WHAT TO PRODUCE –
Among the entries below, extract exactly the lines that run from the one with "(** * Validation" through the one with "InvalidPort (host : string) (port : Z)", both ends included.

[Collected data]
== Segment start ==

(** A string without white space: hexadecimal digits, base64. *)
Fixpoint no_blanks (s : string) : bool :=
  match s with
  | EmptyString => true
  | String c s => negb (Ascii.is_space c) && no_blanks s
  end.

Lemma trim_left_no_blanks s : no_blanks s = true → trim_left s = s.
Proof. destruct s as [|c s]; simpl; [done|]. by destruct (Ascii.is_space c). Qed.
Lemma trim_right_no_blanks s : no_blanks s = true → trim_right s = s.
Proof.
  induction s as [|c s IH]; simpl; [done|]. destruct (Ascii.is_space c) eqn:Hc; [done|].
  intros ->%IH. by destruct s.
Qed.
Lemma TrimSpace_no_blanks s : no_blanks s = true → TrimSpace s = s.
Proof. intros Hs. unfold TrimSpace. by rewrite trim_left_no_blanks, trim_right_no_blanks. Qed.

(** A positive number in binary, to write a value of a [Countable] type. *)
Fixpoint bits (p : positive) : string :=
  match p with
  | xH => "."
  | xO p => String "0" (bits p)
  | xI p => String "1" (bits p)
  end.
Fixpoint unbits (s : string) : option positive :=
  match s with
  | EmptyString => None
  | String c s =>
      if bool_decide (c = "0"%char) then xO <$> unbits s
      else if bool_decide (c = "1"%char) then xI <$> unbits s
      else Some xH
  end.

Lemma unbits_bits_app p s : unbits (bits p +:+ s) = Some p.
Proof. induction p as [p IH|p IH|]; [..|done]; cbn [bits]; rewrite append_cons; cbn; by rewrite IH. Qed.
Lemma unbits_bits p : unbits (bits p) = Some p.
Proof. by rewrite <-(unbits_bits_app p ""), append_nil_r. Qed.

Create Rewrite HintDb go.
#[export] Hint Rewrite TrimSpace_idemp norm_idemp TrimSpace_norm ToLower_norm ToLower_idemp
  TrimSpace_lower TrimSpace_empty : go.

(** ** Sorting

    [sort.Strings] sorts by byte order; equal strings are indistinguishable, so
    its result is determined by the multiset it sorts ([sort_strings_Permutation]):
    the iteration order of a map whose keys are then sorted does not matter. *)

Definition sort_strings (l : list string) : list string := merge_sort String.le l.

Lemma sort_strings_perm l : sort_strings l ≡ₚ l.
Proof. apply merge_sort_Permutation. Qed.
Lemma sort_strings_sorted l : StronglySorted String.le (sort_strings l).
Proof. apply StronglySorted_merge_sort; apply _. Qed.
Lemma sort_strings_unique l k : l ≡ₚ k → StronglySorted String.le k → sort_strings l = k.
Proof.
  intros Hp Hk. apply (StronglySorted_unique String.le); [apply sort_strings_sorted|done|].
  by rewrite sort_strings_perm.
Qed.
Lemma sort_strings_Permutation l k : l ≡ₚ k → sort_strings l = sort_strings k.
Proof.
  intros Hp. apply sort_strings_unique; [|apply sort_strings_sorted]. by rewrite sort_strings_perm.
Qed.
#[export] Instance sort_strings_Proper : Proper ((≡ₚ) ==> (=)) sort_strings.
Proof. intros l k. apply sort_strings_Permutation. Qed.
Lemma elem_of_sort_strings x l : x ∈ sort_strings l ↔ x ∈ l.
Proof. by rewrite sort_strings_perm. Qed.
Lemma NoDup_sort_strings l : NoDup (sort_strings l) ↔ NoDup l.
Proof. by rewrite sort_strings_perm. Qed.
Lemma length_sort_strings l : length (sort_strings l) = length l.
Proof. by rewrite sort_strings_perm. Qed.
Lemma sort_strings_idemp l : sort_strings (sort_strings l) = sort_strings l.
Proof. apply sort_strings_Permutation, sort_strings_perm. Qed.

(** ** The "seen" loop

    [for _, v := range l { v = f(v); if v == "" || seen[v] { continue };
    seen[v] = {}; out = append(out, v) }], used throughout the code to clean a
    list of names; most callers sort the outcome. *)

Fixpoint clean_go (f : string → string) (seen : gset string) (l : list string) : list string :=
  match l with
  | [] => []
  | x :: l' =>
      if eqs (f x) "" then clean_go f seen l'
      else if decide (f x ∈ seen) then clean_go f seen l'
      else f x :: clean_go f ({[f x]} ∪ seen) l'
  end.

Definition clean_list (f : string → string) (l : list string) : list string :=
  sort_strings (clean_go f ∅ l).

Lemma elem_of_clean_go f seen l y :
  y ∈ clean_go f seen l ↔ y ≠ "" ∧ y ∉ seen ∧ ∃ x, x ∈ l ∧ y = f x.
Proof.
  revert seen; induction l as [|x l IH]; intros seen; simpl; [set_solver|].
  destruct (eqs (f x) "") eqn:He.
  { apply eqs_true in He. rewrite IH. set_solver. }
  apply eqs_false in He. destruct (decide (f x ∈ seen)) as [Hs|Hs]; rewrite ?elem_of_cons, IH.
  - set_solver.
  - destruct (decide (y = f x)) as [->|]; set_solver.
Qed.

== Segment end ==
== Segment start ==

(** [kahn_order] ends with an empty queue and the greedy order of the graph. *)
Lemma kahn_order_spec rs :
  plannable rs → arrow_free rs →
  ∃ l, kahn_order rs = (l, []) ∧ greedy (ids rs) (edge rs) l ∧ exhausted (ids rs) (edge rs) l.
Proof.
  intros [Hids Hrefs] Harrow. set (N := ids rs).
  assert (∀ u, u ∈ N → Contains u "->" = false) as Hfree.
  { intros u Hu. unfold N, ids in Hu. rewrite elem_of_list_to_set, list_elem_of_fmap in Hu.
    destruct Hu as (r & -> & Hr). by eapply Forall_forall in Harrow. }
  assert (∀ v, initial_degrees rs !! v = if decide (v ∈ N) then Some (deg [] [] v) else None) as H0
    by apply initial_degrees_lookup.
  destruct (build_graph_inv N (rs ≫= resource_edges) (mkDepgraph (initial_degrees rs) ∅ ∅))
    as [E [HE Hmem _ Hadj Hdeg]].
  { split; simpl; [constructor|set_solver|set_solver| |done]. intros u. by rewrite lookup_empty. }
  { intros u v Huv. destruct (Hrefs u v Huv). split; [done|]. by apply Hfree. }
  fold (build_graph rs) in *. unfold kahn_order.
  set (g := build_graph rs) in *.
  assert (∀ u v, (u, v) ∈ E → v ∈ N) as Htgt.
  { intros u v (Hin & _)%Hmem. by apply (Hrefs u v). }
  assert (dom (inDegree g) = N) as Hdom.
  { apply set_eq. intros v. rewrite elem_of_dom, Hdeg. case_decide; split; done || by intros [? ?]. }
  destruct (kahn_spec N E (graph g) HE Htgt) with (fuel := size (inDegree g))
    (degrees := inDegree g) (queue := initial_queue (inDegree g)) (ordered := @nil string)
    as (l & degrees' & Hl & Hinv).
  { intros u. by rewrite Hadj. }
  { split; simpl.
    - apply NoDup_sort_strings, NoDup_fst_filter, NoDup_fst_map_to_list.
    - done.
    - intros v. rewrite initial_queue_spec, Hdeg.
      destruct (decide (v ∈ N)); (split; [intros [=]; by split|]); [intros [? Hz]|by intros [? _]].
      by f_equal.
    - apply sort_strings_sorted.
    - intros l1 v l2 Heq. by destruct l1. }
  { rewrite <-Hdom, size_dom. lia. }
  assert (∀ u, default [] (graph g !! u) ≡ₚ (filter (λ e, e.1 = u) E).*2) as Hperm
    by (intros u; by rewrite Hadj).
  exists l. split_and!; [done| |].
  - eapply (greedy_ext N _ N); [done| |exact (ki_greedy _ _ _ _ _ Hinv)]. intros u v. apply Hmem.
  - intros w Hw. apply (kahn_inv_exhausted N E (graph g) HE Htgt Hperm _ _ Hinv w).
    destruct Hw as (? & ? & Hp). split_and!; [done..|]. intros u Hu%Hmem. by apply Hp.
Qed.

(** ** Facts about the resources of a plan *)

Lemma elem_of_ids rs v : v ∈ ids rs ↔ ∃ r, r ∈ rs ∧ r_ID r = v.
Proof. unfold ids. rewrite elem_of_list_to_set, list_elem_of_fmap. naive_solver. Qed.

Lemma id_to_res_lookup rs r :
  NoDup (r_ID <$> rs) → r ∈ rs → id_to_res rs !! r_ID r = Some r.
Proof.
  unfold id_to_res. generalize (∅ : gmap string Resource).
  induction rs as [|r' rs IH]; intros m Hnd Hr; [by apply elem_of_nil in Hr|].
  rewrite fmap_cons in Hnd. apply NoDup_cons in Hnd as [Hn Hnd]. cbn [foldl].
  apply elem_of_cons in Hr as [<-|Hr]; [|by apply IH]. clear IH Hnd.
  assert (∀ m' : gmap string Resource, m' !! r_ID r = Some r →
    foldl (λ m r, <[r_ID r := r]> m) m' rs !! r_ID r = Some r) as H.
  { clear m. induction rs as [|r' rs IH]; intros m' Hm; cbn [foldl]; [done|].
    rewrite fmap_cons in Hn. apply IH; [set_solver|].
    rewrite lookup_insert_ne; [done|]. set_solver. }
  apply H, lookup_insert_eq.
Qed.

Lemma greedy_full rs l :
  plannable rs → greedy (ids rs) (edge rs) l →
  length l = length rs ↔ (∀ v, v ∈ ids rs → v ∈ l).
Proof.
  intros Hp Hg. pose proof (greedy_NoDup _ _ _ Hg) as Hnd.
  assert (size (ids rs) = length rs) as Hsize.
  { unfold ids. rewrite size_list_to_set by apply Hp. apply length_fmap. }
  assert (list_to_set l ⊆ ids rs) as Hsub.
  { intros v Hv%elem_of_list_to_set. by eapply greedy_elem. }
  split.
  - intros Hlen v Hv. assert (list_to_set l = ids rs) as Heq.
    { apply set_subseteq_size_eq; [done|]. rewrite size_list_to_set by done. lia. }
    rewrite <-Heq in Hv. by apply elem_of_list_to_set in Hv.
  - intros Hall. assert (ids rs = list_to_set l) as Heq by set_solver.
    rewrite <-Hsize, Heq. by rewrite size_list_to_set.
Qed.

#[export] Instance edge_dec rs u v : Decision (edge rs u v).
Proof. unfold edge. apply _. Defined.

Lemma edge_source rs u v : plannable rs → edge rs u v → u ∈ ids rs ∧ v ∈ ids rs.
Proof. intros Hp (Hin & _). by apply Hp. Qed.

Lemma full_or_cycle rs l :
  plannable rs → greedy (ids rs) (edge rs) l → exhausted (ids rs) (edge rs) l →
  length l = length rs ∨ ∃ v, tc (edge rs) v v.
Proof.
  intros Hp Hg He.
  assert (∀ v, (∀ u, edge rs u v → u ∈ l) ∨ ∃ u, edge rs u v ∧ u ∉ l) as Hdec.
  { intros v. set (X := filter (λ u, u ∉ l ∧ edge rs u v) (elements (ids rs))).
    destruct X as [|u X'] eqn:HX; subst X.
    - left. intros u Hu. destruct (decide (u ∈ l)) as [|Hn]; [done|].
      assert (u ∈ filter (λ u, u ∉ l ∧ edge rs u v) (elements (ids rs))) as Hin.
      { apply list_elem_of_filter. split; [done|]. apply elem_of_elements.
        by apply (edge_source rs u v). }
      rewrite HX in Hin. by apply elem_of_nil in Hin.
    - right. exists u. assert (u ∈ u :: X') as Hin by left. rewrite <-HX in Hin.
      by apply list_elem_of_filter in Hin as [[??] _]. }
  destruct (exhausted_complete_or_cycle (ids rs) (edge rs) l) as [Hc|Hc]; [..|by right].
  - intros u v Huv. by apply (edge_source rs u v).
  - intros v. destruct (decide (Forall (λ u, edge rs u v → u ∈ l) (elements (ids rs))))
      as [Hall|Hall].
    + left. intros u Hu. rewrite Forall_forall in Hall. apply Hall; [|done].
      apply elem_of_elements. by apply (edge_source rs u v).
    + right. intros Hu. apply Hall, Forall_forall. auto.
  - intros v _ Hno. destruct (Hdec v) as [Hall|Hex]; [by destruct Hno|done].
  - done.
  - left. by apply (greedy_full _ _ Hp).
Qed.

== Segment end ==
== Segment start ==

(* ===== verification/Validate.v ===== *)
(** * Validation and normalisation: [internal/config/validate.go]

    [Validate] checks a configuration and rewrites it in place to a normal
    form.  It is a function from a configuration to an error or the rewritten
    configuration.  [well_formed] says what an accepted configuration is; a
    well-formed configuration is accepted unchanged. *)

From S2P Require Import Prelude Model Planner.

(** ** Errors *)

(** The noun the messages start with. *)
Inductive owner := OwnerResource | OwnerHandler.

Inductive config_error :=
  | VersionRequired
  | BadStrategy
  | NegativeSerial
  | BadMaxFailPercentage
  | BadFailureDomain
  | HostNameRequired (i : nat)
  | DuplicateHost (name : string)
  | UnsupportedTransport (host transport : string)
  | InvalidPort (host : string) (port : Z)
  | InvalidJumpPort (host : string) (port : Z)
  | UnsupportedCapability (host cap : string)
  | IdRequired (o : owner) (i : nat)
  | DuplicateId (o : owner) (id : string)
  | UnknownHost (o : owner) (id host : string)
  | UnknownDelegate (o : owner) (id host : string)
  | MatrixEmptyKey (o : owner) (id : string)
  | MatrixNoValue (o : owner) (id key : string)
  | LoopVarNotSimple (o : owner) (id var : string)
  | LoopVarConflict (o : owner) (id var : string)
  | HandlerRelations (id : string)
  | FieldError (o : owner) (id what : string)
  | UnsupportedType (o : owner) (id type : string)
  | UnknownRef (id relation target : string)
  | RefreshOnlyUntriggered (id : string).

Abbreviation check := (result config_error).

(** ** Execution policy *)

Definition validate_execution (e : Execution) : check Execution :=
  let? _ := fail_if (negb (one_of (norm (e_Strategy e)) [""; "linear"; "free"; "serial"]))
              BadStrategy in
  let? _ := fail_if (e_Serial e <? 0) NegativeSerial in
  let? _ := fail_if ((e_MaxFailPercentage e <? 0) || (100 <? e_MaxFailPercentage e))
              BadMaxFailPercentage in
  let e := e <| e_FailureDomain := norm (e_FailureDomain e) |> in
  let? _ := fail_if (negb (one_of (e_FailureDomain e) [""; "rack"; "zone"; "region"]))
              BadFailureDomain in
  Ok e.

== Segment end ==

TASK ANSWER –
(** * Validation and normalisation: [internal/config/validate.go]

    [Validate] checks a configuration and rewrites it in place to a normal
    form.  It is a function from a configuration to an error or the rewritten
    configuration.  [well_formed] says what an accepted configuration is; a
    well-formed configuration is accepted unchanged. *)

From S2P Require Import Prelude Model Planner.

(** ** Errors *)

(** The noun the messages start with. *)
Inductive owner := OwnerResource | OwnerHandler.

Inductive config_error :=
  | VersionRequired
  | BadStrategy
  | NegativeSerial
  | BadMaxFailPercentage
  | BadFailureDomain
  | HostNameRequired (i : nat)
  | DuplicateHost (name : string)
  | UnsupportedTransport (host transport : string)
  | InvalidPort (host : string) (port : Z)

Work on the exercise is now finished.